Issue with core.find()
Hello,
I am trying to go through the PCA tutorial and I was hoping for some help. I have ran the following code where 'XXXX' is a list of all my PDB IDs.
ids <- c("XXXX")
raw.files <- get.pdb(ids)
files <- pdbsplit(raw.files, ids)
pdbs <- pdbaln(files)
pdbs$id <- substr(basename(pdbs$id),1,6)
#seqidentity(pdbs)
#rmsd(pdbs, fit=TRUE)
head(pdbs$id)
anno <- pdb.annotate(pdbs$id)
#head(anno[, c("resolution", "ligandId", "citation")])
core <- core.find(pdbs)
However, I get the following error on the core <- core.find(pubs) command: Error in rep(NA, len[1]) : invalid 'times' argument
I assume this is a problem with an NA being found post-alignment, but I am unsure of how to fix this as I don't want to get rid of NAs due to gaps if I don't have to. Is there a simple fix for this or do I need to be more selective with the PDBs used. As a note, there are some NMR structures included in the list - would those multi-state pdbs be causing this issue?

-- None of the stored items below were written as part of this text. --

(* ===== verification/PublicUdp.v ===== *)
(** * PublicUdp: flows of a public UDP listener

    [read], the flow table and the response credit of
    [internal/gateway/public_udp.go].  A datagram opens a flow or joins one;
    what a flow sends back to a possibly forged source is bounded by a credit
    that its requests earn.  The two goroutines of a flow update the credit
    with compare-and-swap loops, which are modelled step by step. *)

From S2P Require Import Prelude GoText GoTime GoFloat GoNet Json Frame ContractV2 GwLimits Admission PublicPorts.

(** ** The flow table *)

Definition udpFlowQueue : nat := 16.

Record flow := MkFlow { fl_id : nat; fl_ip : IP; fl_packets : list bytes }.

(** A listener's flows and the shared counters its reader goroutine uses. *)
Record udp_reader := MkUdpReader {
  ud_flows : gmap string flow;
  ud_made : nat;
  ud_rejects : Z;                        (* ingressRejects *)
  ud_preAuth : KeyedTokenBuckets;
  ud_rate : TokenBucket;
}.

Definition count_udp_reject (d : udp_reader) : udp_reader :=
  MkUdpReader (ud_flows d) (ud_made d) (u64 (ud_rejects d + 1)) (ud_preAuth d) (ud_rate d).

Definition set_flow (d : udp_reader) (key : string) (f : flow) : udp_reader :=
  MkUdpReader (<[key := f]> (ud_flows d)) (ud_made d) (ud_rejects d) (ud_preAuth d) (ud_rate d).

(** The non-blocking send on the flow's channel. *)
Definition offer (d : udp_reader) (key : string) (f : flow) (packet : bytes) : udp_reader :=
  if Nat.ltb (length (fl_packets f)) udpFlowQueue
  then set_flow d key (MkFlow (fl_id f) (fl_ip f) (fl_packets f ++ [packet]))
  else count_udp_reject d.

(** A datagram [data] from [key] (the address [ip] and a port), as the
    1201-byte buffer received it. *)
Definition udp_receive (lim : Limits) (draining : bool) (endpoint : ServiceEndpoint) (d : udp_reader)
    (key : string) (ip : IP) (data : bytes) (now : instant) : udp_reader :=
  let packet := firstn (Z.to_nat (MaxUDPDatagram + 1)) data in
  if (MaxUDPDatagram <? zlen packet) || draining then d
  else if negb (sourceAllowed ip (se_allowed_source_cidrs endpoint)) then d
  else
    match ud_flows d !! key with
    | Some f => offer d key f packet
    | None =>
      if MaxIngressInFlight lim <=? Z.of_nat (size (ud_flows d)) then count_udp_reject d
      else
        let '(known, preAuth) := AllowKey (ud_preAuth d) ("public-udp:" +:+ IP_String ip) now in
        let d := MkUdpReader (ud_flows d) (ud_made d) (ud_rejects d) preAuth (ud_rate d) in
        if negb known then count_udp_reject d
        else
          let '(allowed, rate) := Allow (ud_rate d) now in
          let d := MkUdpReader (ud_flows d) (ud_made d) (ud_rejects d) (ud_preAuth d) rate in
          if negb allowed then count_udp_reject d
          else
            let f := MkFlow (ud_made d) ip [] in
            let d := MkUdpReader (<[key := f]> (ud_flows d)) (S (ud_made d)) (ud_rejects d) (ud_preAuth d) (ud_rate d) in
            offer d key f packet
    end.

(** [case packet := <-flow.packets] of the flow's goroutine. *)
Definition udp_take (d : udp_reader) (key : string) : option (bytes * udp_reader) :=
  match ud_flows d !! key with
  | Some (MkFlow id ip (packet :: rest)) => Some (packet, set_flow d key (MkFlow id ip rest))
  | _ => None
  end.

(** The end of the goroutine of flow [id]. *)
Definition udp_flow_end (d : udp_reader) (key : string) (id : nat) : udp_reader :=
  match ud_flows d !! key with
  | Some f => if Nat.eqb (fl_id f) id
              then MkUdpReader (delete key (ud_flows d)) (ud_made d) (ud_rejects d) (ud_preAuth d) (ud_rate d) else d
  | None => d
  end.

Definition new_udp_reader (preAuth : KeyedTokenBuckets) (rate : TokenBucket) (rejects : Z) : udp_reader :=
  MkUdpReader ∅ 0 rejects preAuth rate.

(** The counters are shared with the other listeners and the HTTP ingress,
    which may move them at any time. *)
Inductive udp_step (lim : Limits) (endpoint : ServiceEndpoint) : udp_reader -> udp_reader -> Prop :=
| ud_receive draining d key ip data now : udp_step lim endpoint d (udp_receive lim draining endpoint d key ip data now)
| ud_take d key packet d' : udp_take d key = Some (packet, d') -> udp_step lim endpoint d d'
| ud_end d key id : udp_step lim endpoint d (udp_flow_end d key id)
| ud_shared d rejects preAuth rate :
    udp_step lim endpoint d (MkUdpReader (ud_flows d) (ud_made d) rejects preAuth rate).

Definition flow_ok (endpoint : ServiceEndpoint) (f : flow) : Prop :=
  (length (fl_packets f) <= udpFlowQueue)%nat /\ Forall (fun p => zlen p <= MaxUDPDatagram) (fl_packets f) /\
  sourceAllowed (fl_ip f) (se_allowed_source_cidrs endpoint) = true.

Definition flows_ok (lim : Limits) (endpoint : ServiceEndpoint) (d : udp_reader) : Prop :=
  Z.of_nat (size (ud_flows d)) <= Z.max 0 (MaxIngressInFlight lim) /\
  map_Forall (fun _ f => flow_ok endpoint f) (ud_flows d).

Lemma set_flow_ok lim endpoint d key f :
  flows_ok lim endpoint d -> flow_ok endpoint f -> is_Some (ud_flows d !! key) -> flows_ok lim endpoint (set_flow d key f).
Proof.
  intros [Hs Hf] Hn Hk. split; cbn.
  - by rewrite map_size_insert_Some.
  - by apply map_Forall_insert_2.
Qed.

Lemma offer_ok lim endpoint d key f packet :
  flows_ok lim endpoint d -> ud_flows d !! key = Some f -> zlen packet <= MaxUDPDatagram ->
  flows_ok lim endpoint (offer d key f packet).
Proof.
  intros Hd Hk Hp. pose proof (proj2 Hd key f Hk) as (Hl & Hf & Ha). unfold offer. destruct (Nat.ltb _ _) eqn:E; [| done].
  apply Nat.ltb_lt in E. apply set_flow_ok; [done | | by eexists]. split; cbn; [rewrite length_app; cbn; lia |].
  split; [| done]. apply Forall_app. by split; [| constructor].
Qed.

Lemma udp_receive_ok lim draining endpoint d key ip data now :
  flows_ok lim endpoint d -> flows_ok lim endpoint (udp_receive lim draining endpoint d key ip data now).
Proof.
  intros Hd. unfold udp_receive. set (packet := firstn _ data). destruct ((_ <? _) || _) eqn:E; [done |]. bool_facts.
  destruct (negb _) eqn:Ea; [done |]. bool_facts.
  destruct (ud_flows d !! key) as [f|] eqn:Ek; [by apply offer_ok |]. destruct (_ <=? _) eqn:Es; [done |]. bool_facts.
  destruct (AllowKey _ _ _) as [known preAuth]. destruct known; [| done]. cbn [negb ud_rate].
  destruct (Allow _ _) as [allowed rate]. destruct allowed; [| done]. cbn [negb ud_flows ud_made ud_rejects ud_preAuth ud_rate].
  apply offer_ok; cbn; [| by rewrite lookup_insert_eq | done]. destruct Hd as [Hs Hf]. split; cbn.
  - rewrite map_size_insert_None by done. lia.
  - apply map_Forall_insert_2; [| done]. by split; [cbn; unfold udpFlowQueue; lia |].
Qed.

Lemma udp_step_ok lim endpoint d d' : flows_ok lim endpoint d -> udp_step lim endpoint d d' -> flows_ok lim endpoint d'.
Proof.
  intros Hd Hs. destruct Hs as [draining d key ip data now|d key packet d' Ht|d key id|d r p t].
  - by apply udp_receive_ok.
  - unfold udp_take in Ht. destruct (ud_flows d !! key) as [[id ip [|x rest]]|] eqn:Ek; try done. injection Ht as <- <-.
    pose proof (proj2 Hd key _ Ek) as (Hl & Hf & Ha). cbn in *. apply Forall_cons in Hf as [_ Hf].
    apply set_flow_ok; [done | | by eexists]. split; cbn; [lia | done].
  - unfold udp_flow_end. destruct (ud_flows d !! key) as [f|] eqn:Ek; [| done]. destruct (Nat.eqb _ _); [| done].
    destruct Hd as [Hs Hf]. split; cbn; [| by apply map_Forall_delete].
    rewrite map_size_delete_Some by done. lia.
  - done.
Qed.
(** The drain empties the queue and keeps what the writer holds. *)
Lemma drain_keeps n : forall shared s, stream_ok shared s -> (length (as_incoming s) <= n)%nat ->
  keeps shared s (drain n shared s).1 (drain n shared s).2 /\
  (drain n shared s).2 = with_queue s [] (as_hand s) (as_streamBudget (drain n shared s).2).
Proof.
  induction n as [|n IH]; intros shared s Hs Hn; cbn [drain].
  - split; [by apply keeps_refl |]. destruct s. cbn in *. by destruct as_incoming0; [| cbn in Hn; lia].
  - destruct (drain_one shared s) as [[b t]|] eqn:Ed.
    + destruct (drain_one_keeps _ _ _ _ Hs Ed) as (Hk & p & rest & Ei & Et).
      assert (Hl : (length (as_incoming t) <= n)%nat) by (rewrite Et; cbn; rewrite Ei in Hn; cbn in Hn; lia).
      destruct (IH b t (proj1 Hk) Hl) as [Hk' Hs']. split; [by eapply keeps_trans |].
      rewrite Hs' at 1. rewrite Et. done.
    + unfold drain_one in Ed. destruct (as_incoming s) eqn:Ei; [| done].
      split; [by apply keeps_refl |]. destruct s. cbn in *. by subst.
Qed.

Lemma finishStream_keeps shared s :
  stream_ok shared s -> keeps shared s (finishStream shared s).1 (finishStream shared s).2.
Proof.
  intros Hs. unfold finishStream. destruct (as_finished s); [by apply keeps_refl |].
  assert (H0 : keeps shared s shared (finish_begin s)) by by apply keeps_flags.
  destruct (drain_keeps (length (as_incoming s)) shared (finish_begin s) (proj1 H0) (le_n _)) as [H1 _].
  destruct (drain _ _ _) as [b t]. cbn [fst snd] in *.
  eapply keeps_trans; [exact H0 |]. eapply keeps_trans; [exact H1 |]. apply keeps_flags; [apply H1 |]. apply H1.
Qed.

(** A finished stream holds at most what its writer has in hand, takes no more
    and is over for its writer too. *)
Definition over (s : stream) : Prop := as_closed s = true /\ as_finished s = true /\ as_cancelled s = true.

Lemma finishStream_over shared s :
  stream_ok shared s -> as_finished s = false ->
  let s' := (finishStream shared s).2 in
  over s' /\ as_incoming s' = [] /\ as_hand s' = as_hand s /\ held s' = hand_size (as_hand s).
Proof.
  intros Hs Hf. unfold finishStream. rewrite Hf.
  destruct (drain_keeps (length (as_incoming s)) shared (finish_begin s)
    ltac:(by apply flags_ok) (le_n _)) as [_ Ht].
  destruct (drain _ _ _) as [b t]. cbn [fst snd] in *. rewrite Ht. split_and!; done.
Qed.
(** From any state of the invariant, recovery keeps it at every moment; and
    when it reports success there is no journal and an allowed pair. *)
Lemma recover_safe (okp : option node * option node -> Prop) s :
  okp old -> whole home okp old s ->
  safe (whole home okp old) (okay (fun _ s' => settled s' /\ okp (pair s'))) (recoverStateTransaction home) s.
Proof.
  intros Hold Hw. unfold recoverStateTransaction.
  eapply safe_bind; [by apply safe_lstat |]. intros info s1 _ (-> & Hi & Hn).
  destruct info as [n|err].
  2: { apply safe_ret; [done |]. destruct (errors_is err os_ErrNotExist) eqn:E; [| done]. specialize (Hn err eq_refl E). cbn.
       destruct Hw as [[[Hs|[Hd _]] Hp]|[([Hd _] & _)|([Hd _] & _)]]; [done | | |]; congruence. }
  specialize (Hi n eq_refl).
  assert (Hcase : n = Dir /\ (unarmed s /\ okp (pair s) \/ armed old s \/ wedged old s)).
  { destruct Hw as [[[[Hd _]|Hu] Hp]|[Ha|Hwe]]; [congruence | | |].
    - split; [destruct Hu; congruence | by left].
    - split; [destruct Ha as [[] _]; congruence | by right; left].
    - split; [destruct Hwe as [[] _]; congruence | by right; right]. }
  destruct Hcase as [-> Hcase]. eapply safe_bind; [by apply safe_read |]. intros data s2 _ (-> & Hr & Hm).
  destruct Hcase as [[Hu Hp]|Hcase].
  - destruct Hu as [Hd Hu]. destruct data as [data|err]; [destruct (Hr _ eq_refl); congruence |].
    destruct (errors_is err os_ErrNotExist); [| by apply safe_err].
    eapply safe_then; [by apply safe_wrapped, remove_journal_safe; [left |] |]. intros u s3 H3 [Hs3 Hp3].
    apply safe_quiet_end; [done |]. by rewrite Hp3.
  - assert (Hpub : published old s) by (destruct Hcase as [H|H]; apply H). destruct Hpub as [Hd Hman].
    destruct data as [data|err].
    2: { destruct (errors_is err os_ErrNotExist) eqn:E; [specialize (Hm err eq_refl E); congruence | by apply safe_err]. }
    destruct (Hr _ eq_refl) as [Hdata _]. assert (data = manifest_for old) as -> by congruence.
    unfold manifest_for. pose proof (manifest_decodes (existed old.1) (existed old.2)) as Hdec.
    destruct (json_unmarshal _ _) as [fields|e]; [| done]. rewrite Hdec. cbv zeta. cbn [tm_Version tm_ConfigExists tm_SecretExists].
    change (negb (stateTransactionVersion =? stateTransactionVersion)) with false. cbv iota.
    destruct Hcase as [Ha|Hwe].
    + apply restore_both_safe; [done | by intros s' H; right; left |]. intros s3 Ha3 Hp3.
      eapply safe_then; [apply safe_wrapped, safe_quiet; by right; left |]. intros _ ? _ ->.
      eapply safe_then; [apply safe_wrapped, remove_journal_safe; [by right | by rewrite Hp3] |]. intros u s4 H4 [Hs4 Hp4].
      apply safe_quiet_end; [done |]. split; [done |]. by rewrite Hp4, Hp3.
    + eapply safe_mono; [by apply wedged_restore_safe | by intros s' H; right; right | by intros []].
Qed.

(** *** Taking the backups *)

Lemma exclusive_safe b data s0 :
  s0 !! b = None ->
  safe (fun s => forall p, p <> b -> s !! p = s0 !! p) (okay (fun _ s => s !! b = Some (File data))) (writeExclusivePrivateFile b data) s0.
Proof.
  intros Hb. unfold writeExclusivePrivateFile.
  apply safe_then with (Q := fun _ s => s !! b = Some (File [])).
  { apply safe_call; [done |]. intros ev. cbn. destruct (_ || _); [done |]. rewrite Hb. cbn.
    split; [| apply lookup_insert_eq]. intros p Hp. by apply lookup_insert_ne. }
  intros _ s1 H1 Hb1. apply safe_then with (Q := fun _ s => s !! b = Some (File data)).
  { assert (Happ : forall d, (forall p, p <> b -> append s1 b d !! p = s0 !! p) /\ append s1 b d !! b = Some (File d)).
    { intros d. unfold append. rewrite Hb1. split; [| apply lookup_insert_eq]. intros p Hp. rewrite lookup_insert_ne by done. by apply H1. }
    apply safe_call; [done |]. intros ev. cbn. destruct (ev_fails ev); cbn; split; try apply Happ; done. }
  intros _ s2 H2 Hb2. eapply safe_then; [by apply safe_quiet |]. intros _ ? _ ->.
  by apply safe_quiet_end.
Qed.

(** A backup that succeeded is the file as it was. *)
Lemma snapshot_safe source b s0 :
  s0 !! b = None ->
  safe (fun s => forall p, p <> b -> s !! p = s0 !! p)
    (okay (fun flag s => flag = existed (s0 !! source) /\ kept b (s0 !! source) s)) (snapshotStateFile source b) s0.
Proof.
  intros Hb. unfold snapshotStateFile. eapply safe_bind; [by apply safe_read |]. intros data s1 _ (-> & Hr & Hn).
  destruct data as [data|err].
  - destruct (Hr _ eq_refl) as [Hd _]. eapply safe_then; [by apply safe_wrapped, exclusive_safe |].
    intros u s2 H2 Hk. apply safe_ret; [done |]. cbn in Hk |- *. rewrite Hd. by split.
  - apply safe_ret; [done |]. destruct (errors_is err os_ErrNotExist) eqn:E; [| done]. cbn. by rewrite (Hn err eq_refl E).
Qed.
Definition preparing (s : files) : Prop := (unarmed s \/ armed old s) /\ pair s = old.

Lemma same_off_journal s s' : (forall p : path, p.1 <> InJournal -> s' !! p = s !! p) -> s' !! journal_dir = s !! journal_dir /\ pair s' = pair s.
Proof. intros H. split; [by apply H |]. rewrite (pair_same home s s') by (by apply H). unfold pair_of. rewrite !H; [done | done | by destruct (located home s)]. Qed.

Lemma manifest_safe s :
  unarmed s -> pair s = old -> kept configBackup old.1 s -> kept secretBackup old.2 s ->
  safe preparing (okay (fun _ s' => armed old s')) (writeTransactionFileAtomic "manifest.json" (manifest_for old)) s.
Proof.
  intros [Hd Hm] Hp Hc Hs. unfold writeTransactionFileAtomic.
  set (T := fun p : path => exists n, p = (InJournal, ".manifest-" +:+ n)).
  assert (Hsame : forall s', only T manifestPath (Some (File (manifest_for old))) s s' ->
    s' !! journal_dir = Some Dir /\ pair s' = old /\ kept configBackup old.1 s' /\ kept secretBackup old.2 s').
  { intros s' [Ho _].
    assert (Hkeep : forall b o, (b = configBackup \/ b = secretBackup) -> kept b o s -> kept b o s').
    { intros b o Hb. unfold kept. destruct o as [[]|]; try done. rewrite Ho; [done | |]; destruct Hb as [->| ->]; try done; by intros [n [=]]. }
    split_and!; [| | by apply Hkeep; [left |] | by apply Hkeep; [right |]].
    - rewrite Ho; [done | by intros [n [=]] | done].
    - rewrite <- Hp, (pair_same home s s') by (apply Ho; [by intros [n [=]] | done]). unfold pair_of. destruct (located home s);
        (rewrite !Ho; [done | by intros [n [=]] | done | by intros [n [=]] | done]). }
  eapply safe_mono; [apply (replace_file_safe T) with (s0 := s) | |].
  - intros n. by exists n.
  - by intros [n [=]].
  - apply only_refl.
  - intros s' Hs' _. by apply safe_ret.
  - intros s' Ho. destruct (Hsame _ Ho) as (H1 & H2 & H3 & H4). split; [| done].
    destruct Ho as [_ [Hman|Hman]]; [left; split; [done | exact (eq_trans Hman Hm)] | right; exact (conj (conj H1 Hman) (conj H3 H4))].
  - intros [u|e] s' Ho Hman; [| done]. destruct (Hsame _ Ho) as (H1 & H2 & H3 & H4). exact (conj (conj H1 Hman) (conj H3 H4)).
Qed.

Thanks for any help you can provide!
Comments (6)
-
-
The core.find() function should work with gaps in your aligned structures. Can you tell us please what the dimensions of your 'pdbs$xyz' object is? E.g.
dim(pdbs$xyz) # Or just type 'pdbs$xyz'
Without providing us with a minimal reproducible example (e.g. a small set of your PDB ids that result in this error) it hard to see what could be wrong here beyond a dimension problem in your pdbs object. Thanks!
-
Adjust the stop.at argument down to below 11. do e.g.
core.find(pdbs, stop.at=5)
.Looking at your alignment it seems you have only 12 non-gap columns (open the
aln.fa
file generated bypdbaln()
to see (e.g with seaview)). You can also check which non-gap columns you have by using functiongap.inspect
:> gaps <- gap.inspect(pdbs$ali) > gaps$f.inds [1] 510 511 512 544 627 645 646 647 648 649 650 654
(12 positions).
You can certainly align all your PDB files on these 12 residues (or even the core identified), but doing a PCA here will omit all gap containing columns. which means that the PCA will be performed on 12 residues.
The cryptic error message you got certainly calls for some internal checking and relevant messaging in the
core.find
function. (prior to line 130 to be precise).while(length(res.still.in) > stop.at) {
Thanks ! -
Indeed the error message should be improved upon here - thanks for reporting!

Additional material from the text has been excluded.